When one salesperson complains that they lost a piece of business to another of your salespeople you have a problem on your hands. One client says his salespeople refer to one particular salesperson as "the pirate" because they think she steals their prospects. When territories are properly defined, this happens less often but even then the problem can creep up? What's behind it? Why does it happen?

The first thing you need to understand is that this only happens when four conditions exist:

Condition #1: Your salespeople are competitive.
Condition #2: One salesperson has already failed in his attempt to close the business
Condition #3: The salesperson who lost the business is struggling and could have really used the commission.
Condition #4: The salesperson who lost the business was not memorable and the prospect chose not to do business with him.
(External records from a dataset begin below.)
(** Every run, whatever its outcome: the instance gains the entries of a
    prefix of the needed formats; a run that returns has either found
    nothing to do, or deleted the row, or saved the metadata; a run that
    raises leaves the table as it was. *)
Lemma ensure_thumbnails_spec env s r s' :
  ensure_thumbnails env s = (r, s') →
  let a := image_attachment s in
  let needed := missing_thumbnails env a in
  ∃ (k : nat) new evs,
    metadata s' = metadata s ++ new
    ∧ length new = k
    ∧ image_attachment s' = set_thumbnail_metadata (metadata s') a
    ∧ Forall2 (λ f e, ∃ image_bytes,
          save_attachment_contents env (path_id a) (storage s) = inr image_bytes
          ∧ derivative env a image_bytes f = Some e)
        (take k needed) new
    ∧ trace s' = trace s ++ evs
    ∧ (∃ j, List.filter is_resize evs = map (resize_call a) (take j needed))
    ∧ match r with
      | Normal n =>
          (n = 0 ∧ needed = [] ∧ s' = s)
          ∨ (n = 0 ∧ k = 0%nat ∧ needed ≠ [] ∧ metadata s = []
             ∧ table s' = delete (id a) (table s)
             ∧ List.filter is_write evs = [EvDelete (id a)])
          ∨ (n = Z.of_nat k ∧ needed ≠ []
             ∧ (k = length needed
                ∨ (k < length needed)%nat ∧ (k ≠ 0%nat ∨ metadata s ≠ []))
             ∧ (∃ row,
                  table s !! id a = Some row
                  ∧ table s'
                    = <[id a := set_thumbnail_metadata (metadata s') row]> (table s))
             ∧ List.filter is_write evs = [EvSave (id a) ["thumbnail_metadata"]])
      | Raise e => table s' = table s ∧ is_pyvips_Error e = false
      end.
Proof.
  intros Hrun a needed.
  destruct needed as [|f0 rest0] eqn:Hneeded.
  { rewrite ensure_thumbnails_early in Hrun by exact Hneeded.
    injection Hrun as <- <-.
    exists 0%nat, [], []. rewrite !app_nil_r. simpl.
    split; [reflexivity|]. split; [reflexivity|].
    split; [symmetry; apply set_thumbnail_metadata_id|].
    split; [constructor|]. split; [reflexivity|].
    split; [by exists 0%nat|]. by left. }
  assert (Hne : missing_thumbnails env (image_attachment s) ≠ []).
  { fold a. unfold needed in Hneeded. by rewrite Hneeded. }
  rewrite <- Hneeded. clear Hneeded f0 rest0.
  destruct (fetch_contents env (path_id a) (with_written_images 0 s))
    as [[image_bytes|e] s1] eqn:Hfetch.
  2:{ rewrite (ensure_thumbnails_fetch_failed env s e s1 Hne Hfetch) in Hrun.
      injection Hrun as <- <-.
      apply fetch_contents_spec in Hfetch as [-> (msg & -> & _)].
      exists 0%nat, [], [EvFetch (path_id a)]. rewrite app_nil_r. simpl.
      split; [reflexivity|]. split; [reflexivity|].
      split; [symmetry; apply set_thumbnail_metadata_id|].
      split; [constructor|]. split; [reflexivity|].
      split; [by exists 0%nat|]. split; reflexivity. }
  rewrite (ensure_thumbnails_fetched env s image_bytes s1 Hne Hfetch) in Hrun.
  apply fetch_contents_spec in Hfetch as [-> Hbytes]. simpl in Hbytes.
  destruct (for_each _ _ _) as [r2 s2] eqn:Hloop.
  apply for_each_spec in Hloop
    as (k & new & evs & Hmd & Hlen & Hw & Ht & Ha & Hall & Htr & Hws & Hr2).
  apply after_loop_spec in Hrun as (Ha' & evs' & Htr' & Hrs' & Hr).
  simpl in Hmd, Hw, Ht, Ha, Hall, Htr, Hr2. fold a in Ha, Hall, Hr2.
  fold needed in Hall, Hr2, Hne |- *.
  change (metadata s2 = metadata s ++ new) in Hmd.
  assert (Hmd' : metadata s' = metadata s ++ new).
  { unfold metadata in *. by rewrite Ha'. }
  assert (Hid : id (image_attachment s2) = id a) by (by rewrite Ha).
  exists k, new, (EvFetch (path_id a) :: evs ++ evs').
  split; [exact Hmd'|]. split; [exact Hlen|].
  split. { rewrite Ha'. unfold metadata at 1. by rewrite Ha'. }
  split. { eapply Forall2_impl; [exact Hall|]. intros f e He. eauto. }
  split. { rewrite Htr', Htr, <- !app_assoc. reflexivity. }
  split.
  { simpl. rewrite List.filter_app, Hrs', app_nil_r.
    destruct r2; destruct Hr2 as [Hk ->].
    - exists (length needed). by rewrite firstn_all.
    - by exists (S k). }
  assert (Hk : (k ≤ length needed)%nat).
  { destruct r2; destruct Hr2 as [Hk _]; lia. }
  destruct r as [n|e].
  - destruct Hr as [(-> & Hw0 & Hmd0 & _ & Htab & Hwr)
                   |(-> & Hcase & (row & Hrow & Htab) & Hwr)].
    + right; left.
      assert (k = 0%nat) as -> by lia.
      rewrite Hmd in Hmd0. apply app_eq_nil in Hmd0 as [Hmd0 _].
      split; [reflexivity|]. split; [reflexivity|]. split; [exact Hne|].
      split; [exact Hmd0|]. rewrite Hid, Ht in Htab. split; [exact Htab|].
      simpl. by rewrite List.filter_app, Hws, Hwr, Hid.
    + right; right.
      split; [lia|]. split; [exact Hne|].
      split.
      { destruct Hcase as [->|[[msg ->] Hnz]].
        - left. by destruct Hr2.
        - right. destruct Hr2 as [Hlt _]. split; [exact Hlt|].
          destruct Hnz as [Hnz|Hnz].
          + left. lia.
          + rewrite Hmd in Hnz. destruct k; [|by left].
            right. destruct new; [|done]. by rewrite app_nil_r in Hnz. }
      split.
      { exists row. rewrite Hid, Ht in Hrow. split; [exact Hrow|].
        rewrite Htab, Hid, Ht. by rewrite Hmd', Hmd. }
      simpl. by rewrite List.filter_app, Hws, Hwr, Hid.
  - destruct Hr as [Htab He]. split; [|exact He]. by rewrite Htab, Ht.
Qed.
Definition be_bytes (n : nat) (z : Z) : list Z := reverse (le_bytes n z).
Definition be_val (l : list Z) : Z := le_val (reverse l).

Lemma length_le_bytes n z : length (le_bytes n z) = n.
Proof. revert z; induction n; intros; simpl; auto. Qed.

Lemma length_be_bytes n z : length (be_bytes n z) = n.
Proof. unfold be_bytes. now rewrite length_reverse, length_le_bytes. Qed.

Lemma le_bytes_ok n z : bytes_ok (le_bytes n z).
Proof.
  revert z; induction n; intros; simpl; constructor; auto.
  apply Z.mod_pos_bound; lia.
Qed.

Lemma be_bytes_ok n z : bytes_ok (be_bytes n z).
Proof. apply Forall_reverse, le_bytes_ok. Qed.

Lemma le_val_bytes n z : le_val (le_bytes n z) = z mod 256 ^ Z.of_nat n.
Proof.
  revert z; induction n as [|n IH]; intros z; cbn [le_bytes le_val].
  - now rewrite Z.mod_1_r.
  - rewrite IH, Nat2Z.inj_succ, Z.pow_succ_r by lia.
    rewrite Z.rem_mul_r; lia.
Qed.

Lemma be_val_bytes n z : be_val (be_bytes n z) = z mod 256 ^ Z.of_nat n.
Proof. unfold be_val, be_bytes. now rewrite reverse_involutive, le_val_bytes. Qed.

Lemma le_val_id n z : 0 <= z < 256 ^ Z.of_nat n -> le_val (le_bytes n z) = z.
Proof. intros. rewrite le_val_bytes. now apply Z.mod_small. Qed.

Lemma be_val_id n z : 0 <= z < 256 ^ Z.of_nat n -> be_val (be_bytes n z) = z.
Proof. intros. rewrite be_val_bytes. now apply Z.mod_small. Qed.

Lemma le_val_bound l : bytes_ok l -> 0 <= le_val l < 256 ^ Z.of_nat (length l).
Proof.
  induction 1 as [|b l Hb Hl IH]; cbn [le_val length]; [lia|].
  rewrite Nat2Z.inj_succ, Z.pow_succ_r by lia. unfold byte_ok in Hb. lia.
Qed.

Lemma be_val_bound l : bytes_ok l -> 0 <= be_val l < 256 ^ Z.of_nat (length l).
Proof.
  intros. unfold be_val. rewrite <- (length_reverse l).
  apply le_val_bound. now apply Forall_reverse.
Qed.

Lemma le_bytes_val l : bytes_ok l -> le_bytes (length l) (le_val l) = l.
Proof.
  induction 1 as [|b l Hb Hl IH]; cbn [le_val le_bytes length]; [done|].
  unfold byte_ok in Hb. rewrite Z.mul_comm, Z.mod_add, Z.div_add by lia.
  rewrite Z.mod_small, Z.div_small by lia. now rewrite Z.add_0_l, IH.
Qed.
The key condition though is #2. If the first salesperson to call on the prospect had been successful, the situation can't take place! In the end it's the customer/client that decides who gets the business. Even if salesperson #2 backs off, there's no guarantee that salesperson #1 gets the business because he wasn't memorable enough, expert enough, strong enough, likable enough, etc.

To a certain extent, this whole scenario plays out like Natural Selection, a sort of survival of the fittest. You must understand the conditions in order to recognize that it's usually whining by the losing salesperson when, in fact, the first salesperson had control of the situation until he failed to close the business.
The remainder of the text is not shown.